Problem description: Each line below from the one containing "(v : list mainline_parent_range_row)" through the one containing "[(child, parent_idx)] is" should be output exactly as it stands, and no other line should appear.

━━━ Provided records

(** * loggerhead history_db: the persistent incremental merge-sort indexer

    A shallow embedding of [loggerhead/history_db.py] (classes [Importer],
    [_MergeSortNode], [_IncrementalMergeSort] and [Querier]) and the
    statements of its specification that were checked against it.

    Conventions of the embedding
    - Python [int] is [Z]; revision identifiers (byte strings) are [string];
      database ids are [Z]; [None] is [option].
    - A Python [dict] is a [gmap], a [set] a [gset]; iterating one of them
      uses the order of [map_to_list] / [elements] (Python leaves it
      unspecified).
    - A Python list used as a stack ([append] / [pop] at the end) is a list
      whose head is the top of the stack.
    - A method that can raise or loop returns a [res]: [Ok], [Raise] with
      the exception, or [OutOfFuel] when the loop budget given to the model
      ran out (the Python code has no such budget).
    - The [_stats] counters, [trace.note] calls and the progress bar have no
      effect on any value that is modelled, and are left out. *)

From stdpp Require Import gmap strings list.
From Stdlib Require Import ZArith Ascii DecimalString.
From Stdlib Require DecimalPos DecimalZ Sorted.

Local Open Scope Z_scope.

(** ** Exceptions and results *)

Inductive exn : Type :=
  | KeyError
  | IndexError
  | ValueError
  | NameError (name : string)
  | AssertionError
  | AttributeError
  | TypeError
  | IntegrityError.

Inductive res (A : Type) : Type :=
  | Ok (a : A)
  | Raise (e : exn)
  | OutOfFuel.
Arguments Ok {A} a.
Arguments Raise {A} e.
Arguments OutOfFuel {A}.

#[global] Instance res_ret : MRet res := λ A a, Ok a.
#[global] Instance res_bind : MBind res := λ A B f m,
  match m with
  | Ok a => f a
  | Raise e => Raise e
  | OutOfFuel => OutOfFuel
  end.

#[global] Instance res_fmap : FMap res := λ A B f m,
  match m with
  | Ok a => Ok (f a)
  | Raise e => Raise e
  | OutOfFuel => OutOfFuel
  end.

(** [d[k]] on a dict: [KeyError] when the key is absent. *)
Definition getitem `{Countable K} {V} (d : gmap K V) (k : K) : res V :=
  match d !! k with
  | Some v => Ok v
  | None => Raise KeyError
  end.

(** [l[i]] on a tuple or list, for an index [i >= 0]. *)
Definition index {A} (l : list A) (i : nat) : res A :=
  match l !! i with
  | Some v => Ok v
  | None => Raise IndexError
  end.

(** [d.update(pairs)]: later pairs win. *)
Definition dict_update `{Countable K} {V} (d : gmap K V) (kvs : list (K * V))
  : gmap K V :=
  foldl (λ m kv, <[kv.1 := kv.2]> m) d kvs.

(** A monadic left fold: a [for] loop whose body can raise. *)
Fixpoint for_each {A S} (body : S → A → res S) (l : list A) (s : S) : res S :=
  match l with
  | [] => Ok s
  | x :: r => s' ← body s x; for_each body r s'
  end.

(** ** Strings: [str(int)], [int(str)], [str.split] and [str.join] *)

Definition str (z : Z) : string := NilZero.string_of_int (Z.to_int z).

(** [int(s)] for the decimal strings [str] produces; [ValueError] otherwise. *)
Definition int (s : string) : res Z :=
  match NilZero.int_of_string s with
  | Some d => Ok (Z.of_int d)
  | None => Raise ValueError
  end.

Fixpoint split (sep : Ascii.ascii) (s : string) : list string :=
  match s with
  | EmptyString => [EmptyString]
  | String c s' =>
      if Ascii.eqb c sep then EmptyString :: split sep s'
      else match split sep s' with
           | [] => [String c EmptyString]
           | w :: ws => String c w :: ws
           end
  end.

Fixpoint join (sep : string) (l : list string) : string :=
  match l with
  | [] => EmptyString
  | [x] => x
  | x :: r => x +:+ sep +:+ join sep r
  end.

(** ['.'.join(map(str, revno))] *)
Definition revno_str (revno : list Z) : string := join "." (str <$> revno).

(** [map(int, s.split('.'))] *)
Definition parse_revno (s : string) : res (list Z) :=
  for_each (λ acc w, z ← int w; Ok (acc ++ [z])) (split "."%char s) [].

(** The number of dot-separated components of a stored revno. *)
Definition components (s : string) : nat := length (split "."%char s).

(** ** The store *)

Module schema.

(** Modelled from the spec: the tables of the database (section 4.1); the
    module [history_db_schema] that creates them is not among the sources.
    A table is the list of its rows in insertion order. *)
Record revision_row := mk_revision
  { db_id : Z; revision_id : string; gdfo : Z }.
Record parent_row := mk_parent
  { child : Z; parent : Z; parent_idx : Z }.
Record dotted_revno_row := mk_dotted
  { tip_revision : Z; merged_revision : Z; revno : string;
    end_of_merge : bool; merge_depth : Z; dist : Z }.
Record mainline_parent_range_row := mk_range
  { pkey : Z; head : Z; tail : option Z; count : Z }.
Record mainline_parent_row := mk_member
  { range : Z; revision : Z; mp_dist : Z }.

Record db := mk_db
  { t_revision : list revision_row;
    t_ghost : list Z;
    t_parent : list parent_row;
    t_dotted_revno : list dotted_revno_row;
    t_mainline_parent_range : list mainline_parent_range_row;
    t_mainline_parent : list mainline_parent_row }.

Definition empty : db := mk_db [] [] [] [] [] [].

Definition with_revision (v : list revision_row) (d : db) : db :=
  mk_db v (t_ghost d) (t_parent d) (t_dotted_revno d)
        (t_mainline_parent_range d) (t_mainline_parent d).
Definition with_ghost (v : list Z) (d : db) : db :=
  mk_db (t_revision d) v (t_parent d) (t_dotted_revno d)
        (t_mainline_parent_range d) (t_mainline_parent d).
Definition with_parent (v : list parent_row) (d : db) : db :=
  mk_db (t_revision d) (t_ghost d) v (t_dotted_revno d)
        (t_mainline_parent_range d) (t_mainline_parent d).
Definition with_dotted_revno (v : list dotted_revno_row) (d : db) : db :=
  mk_db (t_revision d) (t_ghost d) (t_parent d) v
        (t_mainline_parent_range d) (t_mainline_parent d).
Definition with_mainline_parent_range
    (v : list mainline_parent_range_row) (d : db) : db :=
  mk_db (t_revision d) (t_ghost d) (t_parent d) (t_dotted_revno d)
        v (t_mainline_parent d).
Definition with_mainline_parent (v : list mainline_parent_row) (d : db) : db :=
  mk_db (t_revision d) (t_ghost d) (t_parent d) (t_dotted_revno d)
        (t_mainline_parent_range d) v.

(** [INSERT INTO revision (revision_id, gdfo) VALUES (?, ?)]: [db_id] is
    the next integer; [revision_id] is UNIQUE. *)
Definition insert_revision (rev_id : string) (g : Z) (d : db) : res db :=
  if bool_decide (Exists (λ r, revision_id r = rev_id) (t_revision d))
  then Raise IntegrityError
  else Ok (with_revision
             (t_revision d
              ++ [mk_revision (Z.of_nat (length (t_revision d)) + 1) rev_id g])
             d).

(** [SELECT gdfo FROM revision WHERE revision_id = ?] and
    [SELECT db_id FROM revision WHERE revision_id = ?] *)
Definition select_revision (d : db) (rev_id : string)
  : option revision_row :=
  hd_error (filter (λ r, revision_id r = rev_id) (t_revision d)).

(** [INSERT INTO ghost (db_id) SELECT db_id FROM revision
     WHERE revision_id = ?]; [db_id] is the primary key of [ghost]. *)
Definition insert_ghost (rev_id : string) (d : db) : res db :=
  let ids := db_id <$> filter (λ r, revision_id r = rev_id) (t_revision d) in
  if bool_decide (Exists (λ i, i ∈ t_ghost d) ids) then Raise IntegrityError
  else Ok (with_ghost (t_ghost d ++ ids) d).

(** [INSERT OR IGNORE INTO parent (child, parent, parent_idx)]: a row whose
    [(child, parent_idx)] is already there is dropped. *)
Definition insert_or_ignore_parent (row : parent_row) (d : db) : db :=
  if bool_decide (Exists (λ r, child r = child row
                               ∧ parent_idx r = parent_idx row) (t_parent d))
  then d
  else with_parent (t_parent d ++ [row]) d.

(** Modelled from the spec: [schema.create_dotted_revnos], absent from the
    sources, inserts the given rows into [dotted_revno], whose
    [(tip, merged)] is UNIQUE (section 4.1).  The rows go in one at a
    time; at the first one that breaks uniqueness [IntegrityError] is
    raised, which the second component reports ([false]), the first being
    the table as the statement left it. *)
Fixpoint create_dotted_revnos (d : db) (revno_entries : list dotted_revno_row)
  : db * bool :=
  match revno_entries with
  | [] => (d, true)
  | e :: rest =>
      if bool_decide (Exists (λ r, tip_revision r = tip_revision e
                                   ∧ merged_revision r = merged_revision e)
                             (t_dotted_revno d))
      then (d, false)
      else create_dotted_revnos
             (with_dotted_revno (t_dotted_revno d ++ [e]) d) rest
  end.

(** Modelled from the spec: [schema.ensure_revisions], absent from the
    sources, is the interning of section 4.2: it gives every revision id a
    [db_id], reading the ones the [revision] table has and allocating a
    row for the others, and records them in the two in-memory maps.  A new
    row needs a [gdfo], which only the graph of a non-incremental import
    provides ([graph_gdfo]); without a graph a revision that is not in
    the table cannot be interned. *)
Definition ensure_revisions (revision_ids : list string)
    (graph_gdfo : option (string → Z))
    (st : db * gmap string Z * gmap Z string)
  : res (db * gmap string Z * gmap Z string) :=
  for_each (λ '(d, rev_id_to_db_id, db_id_to_rev_id) rev_id,
    match rev_id_to_db_id !! rev_id with
    | Some _ => Ok (d, rev_id_to_db_id, db_id_to_rev_id)
    | None =>
        d ← match select_revision d rev_id, graph_gdfo with
            | Some _, _ => Ok d
            | None, Some g => insert_revision rev_id (g rev_id) d
            | None, None => Raise AttributeError
            end;
        match select_revision d rev_id with
        | Some r =>
            Ok (d, <[rev_id := db_id r]> rev_id_to_db_id,
                <[db_id r := rev_id]> db_id_to_rev_id)
        | None => Raise KeyError
        end
    end) revision_ids st.

End schema.


(** A bound SQL parameter that is [None] is NULL, and [col = NULL] holds for
    no row. *)
Definition eq_param (col : Z) (p : option Z) : Prop := p = Some col.
#[global] Instance eq_param_dec col p : Decision (eq_param col p).
Proof. unfold eq_param. apply _. Defined.

(** Stable insertion sort for a strict order given as a boolean test; it
    stands for [ORDER BY] and for [list.sort]. *)
Fixpoint insert_sorted {A} (lt : A → A → bool) (x : A) (l : list A) : list A :=
  match l with
  | [] => [x]
  | y :: r => if lt x y then x :: y :: r else y :: insert_sorted lt x r
  end.
Definition sort_with {A} (lt : A → A → bool) (l : list A) : list A :=
  foldr (insert_sorted lt) [] l.

(** [ORDER BY k] (ascending) and [ORDER BY k DESC]. *)
Definition order_by {A} (k : A → Z) (l : list A) : list A :=
  sort_with (λ x y, k x <? k y) l.
Definition order_by_desc {A} (k : A → Z) (l : list A) : list A :=
  sort_with (λ x y, k y <? k x) l.

(** [SELECT parent, gdfo FROM parent, revision WHERE parent = db_id AND ...]:
    the join of the parent rows that satisfy [P] with their revision rows. *)
Definition parent_join_gdfo (d : schema.db) (P : schema.parent_row → Prop)
    `{∀ r, Decision (P r)} : list (Z * Z) :=
  p ← filter P (schema.t_parent d);
  r ← filter (λ r, schema.db_id r = schema.parent p) (schema.t_revision d);
  [(schema.parent p, schema.gdfo r)].

(** [_get_result_for_many]: the parameters are passed 200 at a time and the
    results concatenated. *)
Definition MAX_COUNT : nat := 200.

Fixpoint chunks {A} (fuel : nat) (n : nat) (l : list A) : list (list A) :=
  match fuel, l with
  | _, [] => []
  | O, _ => []
  | S f, _ => take n l :: chunks f n (drop n l)
  end.

Definition _get_result_for_many {A B} (query : list A → list B)
    (params : list A) : list B :=
  next_params ← chunks (length params) MAX_COUNT params; query next_params.

(** [Importer._get_lh_parent_db_id] (the [Querier] has its own copy of it):
    [SELECT parent FROM parent WHERE child = ? AND parent_idx = 0]. *)
Definition _get_lh_parent_db_id (d : schema.db) (revision_db_id : Z)
  : option Z :=
  match filter (λ r, schema.child r = revision_db_id ∧ schema.parent_idx r = 0)
               (schema.t_parent d) with
  | [] => None
  | r :: _ => Some (schema.parent r)
  end.

(** [_is_imported_db_id] of [_IncrementalMergeSort] and of [Querier]:
    [SELECT count( * ) FROM dotted_revno WHERE tip_revision = ?
     AND tip_revision = merged_revision] is positive. *)
Definition _is_imported_db_id (d : schema.db) (tip_db_id : option Z) : bool :=
  bool_decide (0 < length (filter
    (λ r, eq_param (schema.tip_revision r) tip_db_id
          ∧ schema.tip_revision r = schema.merged_revision r)
    (schema.t_dotted_revno d)))%nat.

(** ** [_MergeSortNode] *)

Module MergeSortNode.

(** [_pending_parents] is set to [None] once the node is numbered; [None]
    and the empty tuple are both false and the field is not read again, so
    both are the empty list here. *)
Record t := mk
  { key : Z;
    merge_depth : Z;
    revno : option (list Z);
    end_of_merge : option bool;
    _left_parent : option Z;
    _left_pending_parent : option Z;
    _pending_parents : list Z;
    _is_first : bool }.

(** [__init__] *)
Definition init (key merge_depth : Z) (left_parent : option Z)
    (pending_parents : list Z) (is_first : bool) : t :=
  mk key merge_depth None None left_parent left_parent pending_parents
     is_first.

End MergeSortNode.

(** The keys of [_branch_to_child_count]: the sentinel [0] of the mainline,
    or the pair [revno[:2]] of a merged branch. *)
Inductive branch_key : Type :=
  | mainline_key
  | branch (base_revno branch_num : Z).

#[global] Instance branch_key_eq_dec : EqDecision branch_key.
Proof. solve_decision. Defined.

#[global] Instance branch_key_countable : Countable branch_key :=
  inj_countable'
    (λ k, match k with
          | mainline_key => None
          | branch b n => Some (b, n)
          end)
    (λ o, match o with
          | None => mainline_key
          | Some (b, n) => branch b n
          end)
    (λ k, match k with mainline_key => eq_refl | branch _ _ => eq_refl end).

━━━━━━

Problem solution:
    (v : list mainline_parent_range_row) (d : db) : db :=
  mk_db (t_revision d) (t_ghost d) (t_parent d) (t_dotted_revno d)
        v (t_mainline_parent d).
Definition with_mainline_parent (v : list mainline_parent_row) (d : db) : db :=
  mk_db (t_revision d) (t_ghost d) (t_parent d) (t_dotted_revno d)
        (t_mainline_parent_range d) v.

(** [INSERT INTO revision (revision_id, gdfo) VALUES (?, ?)]: [db_id] is
    the next integer; [revision_id] is UNIQUE. *)
Definition insert_revision (rev_id : string) (g : Z) (d : db) : res db :=
  if bool_decide (Exists (λ r, revision_id r = rev_id) (t_revision d))
  then Raise IntegrityError
  else Ok (with_revision
             (t_revision d
              ++ [mk_revision (Z.of_nat (length (t_revision d)) + 1) rev_id g])
             d).

(** [SELECT gdfo FROM revision WHERE revision_id = ?] and
    [SELECT db_id FROM revision WHERE revision_id = ?] *)
Definition select_revision (d : db) (rev_id : string)
  : option revision_row :=
  hd_error (filter (λ r, revision_id r = rev_id) (t_revision d)).

(** [INSERT INTO ghost (db_id) SELECT db_id FROM revision
     WHERE revision_id = ?]; [db_id] is the primary key of [ghost]. *)
Definition insert_ghost (rev_id : string) (d : db) : res db :=
  let ids := db_id <$> filter (λ r, revision_id r = rev_id) (t_revision d) in
  if bool_decide (Exists (λ i, i ∈ t_ghost d) ids) then Raise IntegrityError
  else Ok (with_ghost (t_ghost d ++ ids) d).

(** [INSERT OR IGNORE INTO parent (child, parent, parent_idx)]: a row whose
    [(child, parent_idx)] is already there is dropped. *)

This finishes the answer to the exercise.